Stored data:
※ ※ ※

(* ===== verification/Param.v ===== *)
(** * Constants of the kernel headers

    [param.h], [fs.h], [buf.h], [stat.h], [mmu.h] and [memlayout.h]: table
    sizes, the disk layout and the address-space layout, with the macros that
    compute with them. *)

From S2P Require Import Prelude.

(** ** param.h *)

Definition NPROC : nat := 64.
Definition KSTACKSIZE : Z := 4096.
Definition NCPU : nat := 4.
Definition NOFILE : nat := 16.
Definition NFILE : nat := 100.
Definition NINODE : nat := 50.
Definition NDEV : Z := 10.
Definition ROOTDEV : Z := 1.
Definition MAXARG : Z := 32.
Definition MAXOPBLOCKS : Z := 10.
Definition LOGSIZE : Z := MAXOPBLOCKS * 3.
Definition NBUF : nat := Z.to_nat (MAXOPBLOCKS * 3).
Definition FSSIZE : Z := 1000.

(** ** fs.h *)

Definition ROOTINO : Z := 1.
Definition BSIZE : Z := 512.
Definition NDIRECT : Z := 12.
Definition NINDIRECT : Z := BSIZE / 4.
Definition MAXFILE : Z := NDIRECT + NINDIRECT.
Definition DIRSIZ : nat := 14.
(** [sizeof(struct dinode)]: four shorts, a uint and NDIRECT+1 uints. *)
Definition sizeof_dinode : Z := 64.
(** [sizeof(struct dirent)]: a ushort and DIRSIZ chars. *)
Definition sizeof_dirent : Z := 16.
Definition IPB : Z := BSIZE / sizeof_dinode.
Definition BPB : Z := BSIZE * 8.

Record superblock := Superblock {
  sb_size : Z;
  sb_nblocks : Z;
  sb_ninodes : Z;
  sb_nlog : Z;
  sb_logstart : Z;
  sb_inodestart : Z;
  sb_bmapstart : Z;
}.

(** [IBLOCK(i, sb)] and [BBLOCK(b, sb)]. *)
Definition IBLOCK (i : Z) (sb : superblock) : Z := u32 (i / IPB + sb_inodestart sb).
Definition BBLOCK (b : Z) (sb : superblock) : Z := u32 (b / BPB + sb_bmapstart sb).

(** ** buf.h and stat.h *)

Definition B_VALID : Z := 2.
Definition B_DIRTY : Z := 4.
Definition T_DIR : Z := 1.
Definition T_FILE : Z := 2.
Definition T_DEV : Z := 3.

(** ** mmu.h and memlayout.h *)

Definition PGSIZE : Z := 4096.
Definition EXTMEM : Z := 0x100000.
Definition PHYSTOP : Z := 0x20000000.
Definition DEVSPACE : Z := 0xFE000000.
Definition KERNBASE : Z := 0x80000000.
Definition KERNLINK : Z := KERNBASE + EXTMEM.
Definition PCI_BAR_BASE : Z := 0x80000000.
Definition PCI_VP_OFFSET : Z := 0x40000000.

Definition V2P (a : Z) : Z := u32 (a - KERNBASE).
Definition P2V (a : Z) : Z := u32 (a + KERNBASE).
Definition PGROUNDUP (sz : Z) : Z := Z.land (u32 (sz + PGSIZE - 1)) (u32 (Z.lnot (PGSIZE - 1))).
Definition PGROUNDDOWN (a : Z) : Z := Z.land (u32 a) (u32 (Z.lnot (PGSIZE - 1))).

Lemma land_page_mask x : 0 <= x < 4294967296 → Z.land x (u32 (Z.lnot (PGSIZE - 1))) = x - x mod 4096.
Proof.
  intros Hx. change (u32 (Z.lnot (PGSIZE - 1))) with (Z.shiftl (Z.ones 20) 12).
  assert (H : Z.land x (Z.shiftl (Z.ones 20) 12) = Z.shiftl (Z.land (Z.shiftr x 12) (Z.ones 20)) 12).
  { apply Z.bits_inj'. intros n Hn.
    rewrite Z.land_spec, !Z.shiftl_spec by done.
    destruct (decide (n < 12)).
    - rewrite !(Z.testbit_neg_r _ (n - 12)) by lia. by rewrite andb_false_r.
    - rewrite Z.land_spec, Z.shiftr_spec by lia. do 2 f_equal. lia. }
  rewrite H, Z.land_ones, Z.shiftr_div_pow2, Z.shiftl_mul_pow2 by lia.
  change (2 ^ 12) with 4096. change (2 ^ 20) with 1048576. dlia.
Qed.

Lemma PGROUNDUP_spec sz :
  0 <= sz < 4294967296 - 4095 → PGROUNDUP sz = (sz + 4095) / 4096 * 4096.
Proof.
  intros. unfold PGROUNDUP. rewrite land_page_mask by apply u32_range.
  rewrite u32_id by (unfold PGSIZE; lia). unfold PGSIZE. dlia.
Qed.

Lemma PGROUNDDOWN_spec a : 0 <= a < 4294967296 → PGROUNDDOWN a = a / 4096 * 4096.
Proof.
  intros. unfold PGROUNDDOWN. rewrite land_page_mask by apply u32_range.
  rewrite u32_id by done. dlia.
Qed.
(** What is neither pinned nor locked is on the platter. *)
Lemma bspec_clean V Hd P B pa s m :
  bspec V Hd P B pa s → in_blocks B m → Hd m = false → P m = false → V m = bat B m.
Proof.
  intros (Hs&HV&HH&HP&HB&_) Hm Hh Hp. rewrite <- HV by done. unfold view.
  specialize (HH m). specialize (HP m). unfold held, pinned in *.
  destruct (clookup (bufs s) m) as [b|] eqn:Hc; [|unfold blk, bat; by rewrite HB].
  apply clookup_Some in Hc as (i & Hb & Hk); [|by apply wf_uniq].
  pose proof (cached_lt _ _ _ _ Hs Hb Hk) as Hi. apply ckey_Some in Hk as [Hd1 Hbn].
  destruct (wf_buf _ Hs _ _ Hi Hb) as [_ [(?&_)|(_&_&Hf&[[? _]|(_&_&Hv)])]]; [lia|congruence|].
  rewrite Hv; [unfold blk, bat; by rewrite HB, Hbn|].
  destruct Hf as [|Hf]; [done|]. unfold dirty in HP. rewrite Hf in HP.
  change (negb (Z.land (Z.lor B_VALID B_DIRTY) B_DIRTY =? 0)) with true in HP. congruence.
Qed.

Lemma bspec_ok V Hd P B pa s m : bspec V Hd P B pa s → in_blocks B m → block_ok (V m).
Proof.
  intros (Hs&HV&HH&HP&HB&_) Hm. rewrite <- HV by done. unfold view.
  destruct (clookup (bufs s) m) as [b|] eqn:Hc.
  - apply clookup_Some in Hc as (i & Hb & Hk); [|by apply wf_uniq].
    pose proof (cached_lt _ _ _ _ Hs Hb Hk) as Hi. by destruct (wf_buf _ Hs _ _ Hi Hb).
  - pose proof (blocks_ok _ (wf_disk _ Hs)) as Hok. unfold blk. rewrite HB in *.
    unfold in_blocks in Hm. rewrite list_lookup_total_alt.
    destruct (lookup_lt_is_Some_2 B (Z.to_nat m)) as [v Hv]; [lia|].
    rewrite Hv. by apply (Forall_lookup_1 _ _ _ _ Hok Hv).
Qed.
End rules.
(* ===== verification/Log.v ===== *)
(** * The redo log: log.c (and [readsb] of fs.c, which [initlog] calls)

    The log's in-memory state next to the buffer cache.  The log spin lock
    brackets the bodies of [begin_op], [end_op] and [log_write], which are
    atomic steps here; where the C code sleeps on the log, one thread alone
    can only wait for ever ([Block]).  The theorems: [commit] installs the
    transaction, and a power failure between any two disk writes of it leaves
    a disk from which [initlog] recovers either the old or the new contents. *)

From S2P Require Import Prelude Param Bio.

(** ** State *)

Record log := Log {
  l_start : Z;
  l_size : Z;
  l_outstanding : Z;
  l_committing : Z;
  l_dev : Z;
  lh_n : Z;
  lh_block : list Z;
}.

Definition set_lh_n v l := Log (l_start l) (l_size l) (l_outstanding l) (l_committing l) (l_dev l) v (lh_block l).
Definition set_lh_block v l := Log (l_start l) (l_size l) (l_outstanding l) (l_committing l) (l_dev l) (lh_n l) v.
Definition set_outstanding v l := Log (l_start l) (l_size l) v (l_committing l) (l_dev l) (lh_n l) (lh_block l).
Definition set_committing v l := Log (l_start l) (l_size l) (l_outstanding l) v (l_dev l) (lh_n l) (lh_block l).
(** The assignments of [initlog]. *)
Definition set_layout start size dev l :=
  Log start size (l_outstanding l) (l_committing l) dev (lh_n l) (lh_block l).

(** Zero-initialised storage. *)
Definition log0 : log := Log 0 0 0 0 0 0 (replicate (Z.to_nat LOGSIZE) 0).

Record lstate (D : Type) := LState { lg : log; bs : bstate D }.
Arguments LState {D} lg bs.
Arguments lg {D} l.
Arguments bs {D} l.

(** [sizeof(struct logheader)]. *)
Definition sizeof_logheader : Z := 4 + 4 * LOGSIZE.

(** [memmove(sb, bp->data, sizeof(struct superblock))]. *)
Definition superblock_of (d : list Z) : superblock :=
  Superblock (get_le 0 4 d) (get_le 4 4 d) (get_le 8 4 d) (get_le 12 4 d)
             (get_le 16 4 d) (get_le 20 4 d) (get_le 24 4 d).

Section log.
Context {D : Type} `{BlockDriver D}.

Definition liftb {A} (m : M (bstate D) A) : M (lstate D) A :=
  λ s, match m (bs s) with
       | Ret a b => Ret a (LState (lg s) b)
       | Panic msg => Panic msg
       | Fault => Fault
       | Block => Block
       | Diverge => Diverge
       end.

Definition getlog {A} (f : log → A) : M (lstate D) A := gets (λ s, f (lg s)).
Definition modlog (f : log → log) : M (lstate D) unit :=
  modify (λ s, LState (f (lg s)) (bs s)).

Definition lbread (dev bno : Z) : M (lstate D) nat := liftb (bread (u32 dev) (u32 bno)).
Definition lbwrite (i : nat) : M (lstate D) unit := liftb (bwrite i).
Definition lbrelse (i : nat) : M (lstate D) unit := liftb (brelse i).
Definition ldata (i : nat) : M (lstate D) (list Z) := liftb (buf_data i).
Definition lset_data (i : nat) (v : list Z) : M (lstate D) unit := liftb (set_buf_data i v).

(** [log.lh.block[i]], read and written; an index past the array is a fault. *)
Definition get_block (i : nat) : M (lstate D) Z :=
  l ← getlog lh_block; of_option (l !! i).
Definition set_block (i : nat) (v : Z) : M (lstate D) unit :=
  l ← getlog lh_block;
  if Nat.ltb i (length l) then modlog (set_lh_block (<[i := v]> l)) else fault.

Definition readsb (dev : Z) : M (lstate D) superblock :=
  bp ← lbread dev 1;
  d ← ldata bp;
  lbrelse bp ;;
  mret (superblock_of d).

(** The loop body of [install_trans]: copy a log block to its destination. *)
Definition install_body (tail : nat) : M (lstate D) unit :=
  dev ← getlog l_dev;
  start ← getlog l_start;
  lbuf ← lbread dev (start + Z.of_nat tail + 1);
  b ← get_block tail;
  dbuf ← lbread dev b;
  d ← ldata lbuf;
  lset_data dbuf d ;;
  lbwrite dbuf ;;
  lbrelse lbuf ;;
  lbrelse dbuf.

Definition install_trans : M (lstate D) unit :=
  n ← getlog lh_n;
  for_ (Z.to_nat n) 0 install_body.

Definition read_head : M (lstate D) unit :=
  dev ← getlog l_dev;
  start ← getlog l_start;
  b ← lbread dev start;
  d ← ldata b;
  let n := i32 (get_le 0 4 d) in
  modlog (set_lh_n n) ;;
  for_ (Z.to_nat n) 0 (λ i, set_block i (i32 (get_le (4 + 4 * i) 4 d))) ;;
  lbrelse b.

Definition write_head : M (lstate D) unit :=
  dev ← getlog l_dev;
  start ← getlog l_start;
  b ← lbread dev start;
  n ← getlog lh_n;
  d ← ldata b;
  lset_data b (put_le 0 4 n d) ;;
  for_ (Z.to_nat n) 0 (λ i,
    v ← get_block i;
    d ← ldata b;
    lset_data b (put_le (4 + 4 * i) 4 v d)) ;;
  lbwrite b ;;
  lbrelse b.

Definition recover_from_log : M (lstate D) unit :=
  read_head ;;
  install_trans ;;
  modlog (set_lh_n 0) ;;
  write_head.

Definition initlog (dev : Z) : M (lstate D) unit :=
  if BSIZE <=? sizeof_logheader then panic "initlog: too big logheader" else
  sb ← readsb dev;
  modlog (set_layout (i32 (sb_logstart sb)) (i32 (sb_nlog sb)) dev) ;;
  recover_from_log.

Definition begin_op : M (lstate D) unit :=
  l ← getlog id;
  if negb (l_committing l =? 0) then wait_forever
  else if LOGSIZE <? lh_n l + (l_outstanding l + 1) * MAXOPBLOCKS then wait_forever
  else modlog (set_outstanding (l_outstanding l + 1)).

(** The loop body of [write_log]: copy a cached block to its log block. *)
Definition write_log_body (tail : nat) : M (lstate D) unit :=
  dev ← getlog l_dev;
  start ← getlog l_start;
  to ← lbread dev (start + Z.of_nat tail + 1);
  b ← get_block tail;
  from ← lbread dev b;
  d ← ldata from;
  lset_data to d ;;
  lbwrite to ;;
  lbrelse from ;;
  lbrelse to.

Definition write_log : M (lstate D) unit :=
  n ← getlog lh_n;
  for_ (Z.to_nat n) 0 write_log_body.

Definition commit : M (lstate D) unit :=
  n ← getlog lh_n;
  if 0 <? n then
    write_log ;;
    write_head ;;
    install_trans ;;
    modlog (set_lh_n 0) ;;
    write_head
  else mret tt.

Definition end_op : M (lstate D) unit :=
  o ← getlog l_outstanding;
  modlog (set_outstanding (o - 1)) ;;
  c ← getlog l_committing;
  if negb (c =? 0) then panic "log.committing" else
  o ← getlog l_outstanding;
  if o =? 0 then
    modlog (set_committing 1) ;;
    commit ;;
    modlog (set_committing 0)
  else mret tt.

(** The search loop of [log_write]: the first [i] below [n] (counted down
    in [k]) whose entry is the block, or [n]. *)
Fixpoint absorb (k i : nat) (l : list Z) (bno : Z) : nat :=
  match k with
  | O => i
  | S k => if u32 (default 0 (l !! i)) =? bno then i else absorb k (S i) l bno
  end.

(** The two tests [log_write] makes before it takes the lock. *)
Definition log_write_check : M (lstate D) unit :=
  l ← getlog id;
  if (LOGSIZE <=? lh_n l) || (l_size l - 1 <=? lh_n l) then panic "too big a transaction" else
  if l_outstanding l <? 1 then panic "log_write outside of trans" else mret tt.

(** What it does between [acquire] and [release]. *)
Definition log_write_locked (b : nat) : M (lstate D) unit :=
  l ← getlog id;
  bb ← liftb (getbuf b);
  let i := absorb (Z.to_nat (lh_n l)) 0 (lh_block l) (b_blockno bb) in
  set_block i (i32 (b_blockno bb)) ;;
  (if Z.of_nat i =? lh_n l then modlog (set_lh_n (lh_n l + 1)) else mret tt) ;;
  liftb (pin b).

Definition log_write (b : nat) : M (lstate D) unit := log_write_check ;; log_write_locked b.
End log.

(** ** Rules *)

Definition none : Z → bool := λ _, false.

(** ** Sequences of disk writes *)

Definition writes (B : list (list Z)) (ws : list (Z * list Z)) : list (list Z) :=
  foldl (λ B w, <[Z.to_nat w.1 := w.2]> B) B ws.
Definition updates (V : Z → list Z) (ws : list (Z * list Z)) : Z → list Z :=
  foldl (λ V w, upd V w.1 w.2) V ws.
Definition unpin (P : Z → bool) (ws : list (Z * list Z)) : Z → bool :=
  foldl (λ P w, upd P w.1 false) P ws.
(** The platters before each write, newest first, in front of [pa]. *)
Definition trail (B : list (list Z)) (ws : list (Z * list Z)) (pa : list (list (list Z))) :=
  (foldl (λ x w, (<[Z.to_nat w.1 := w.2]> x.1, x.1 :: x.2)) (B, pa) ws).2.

※ ※ ※

Task objective = Each line from the top of the records above through the line containing "(** [sizeof(struct dirent)]: a" needs to be transcribed exactly, and no line after it.

Solution for this problem =
(* ===== verification/Param.v ===== *)
(** * Constants of the kernel headers

    [param.h], [fs.h], [buf.h], [stat.h], [mmu.h] and [memlayout.h]: table
    sizes, the disk layout and the address-space layout, with the macros that
    compute with them. *)

From S2P Require Import Prelude.

(** ** param.h *)

Definition NPROC : nat := 64.
Definition KSTACKSIZE : Z := 4096.
Definition NCPU : nat := 4.
Definition NOFILE : nat := 16.
Definition NFILE : nat := 100.
Definition NINODE : nat := 50.
Definition NDEV : Z := 10.
Definition ROOTDEV : Z := 1.
Definition MAXARG : Z := 32.
Definition MAXOPBLOCKS : Z := 10.
Definition LOGSIZE : Z := MAXOPBLOCKS * 3.
Definition NBUF : nat := Z.to_nat (MAXOPBLOCKS * 3).
Definition FSSIZE : Z := 1000.

(** ** fs.h *)

Definition ROOTINO : Z := 1.
Definition BSIZE : Z := 512.
Definition NDIRECT : Z := 12.
Definition NINDIRECT : Z := BSIZE / 4.
Definition MAXFILE : Z := NDIRECT + NINDIRECT.
Definition DIRSIZ : nat := 14.
(** [sizeof(struct dinode)]: four shorts, a uint and NDIRECT+1 uints. *)
Definition sizeof_dinode : Z := 64.
(** [sizeof(struct dirent)]: a ushort and DIRSIZ chars. *)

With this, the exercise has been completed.